● **What is needed**: Where the string "respects" shows up in a line of the records, copy that line.

● ● ● ● ●

Lemma never_raises_for_in {X A} (xs : list X) (body : A -> X -> M S A) acc :
  (forall a x, never_raises (body a x)) -> never_raises (for_in xs body acc).
Proof.
  intros Hbody. revert acc. induction xs as [|x xs IH]; intros acc; simpl.
  - apply never_raises_ret.
  - apply never_raises_bind; [apply Hbody|apply IH].
Qed.

End NeverRaises.

Lemma never_raises_self_get {A} (f : Agent -> A) : never_raises (self_get f).
Proof. intros s. by eexists. Qed.

Lemma never_raises_read_fs {A} (f : FS -> A) : never_raises (read_fs (S := AgentSt) f).
Proof. intros s. by eexists. Qed.

Lemma never_raises_log msg : never_raises (AgentBase.log msg).
Proof. intros s. by eexists. Qed.

Lemma respects_self_get_cls : respects same_view (self_get cls).
Proof. intros s1 s2 (Hc & Hp & Hf). simpl. split; [by rewrite Hc|done]. Qed.

Lemma respects_self_get_project_path : respects same_view (self_get project_path).
Proof. intros s1 s2 (Hc & Hp & Hf). simpl. split; [by rewrite Hp|done]. Qed.

Lemma respects_read_fs {A} (f : FS -> A) : respects same_view (read_fs (S := AgentSt) f).
Proof. intros s1 s2 (Hc & Hp & Hf). simpl. split; [by rewrite Hf|done]. Qed.

Lemma respects_read_text p : respects same_view (read_text (S := AgentSt) p).
Proof.
  intros s1 s2 (Hc & Hp & Hf). unfold read_text, bind, read_fs, of_res. simpl.
  split; [by rewrite Hf|done].
Qed.

(** [log] reads the clock, which the two states need not share, and
    returns nothing. *)
Lemma respects_log msg : respects same_view (AgentBase.log msg).
Proof. intros s1 s2 (Hc & Hp & Hf). simpl. by split. Qed.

● ● ● ● ●

● **Exercise result**:
Lemma respects_self_get_cls : respects same_view (self_get cls).
Lemma respects_self_get_project_path : respects same_view (self_get project_path).
Lemma respects_read_fs {A} (f : FS -> A) : respects same_view (read_fs (S := AgentSt) f).
Lemma respects_read_text p : respects same_view (read_text (S := AgentSt) p).
Lemma respects_log msg : respects same_view (AgentBase.log msg).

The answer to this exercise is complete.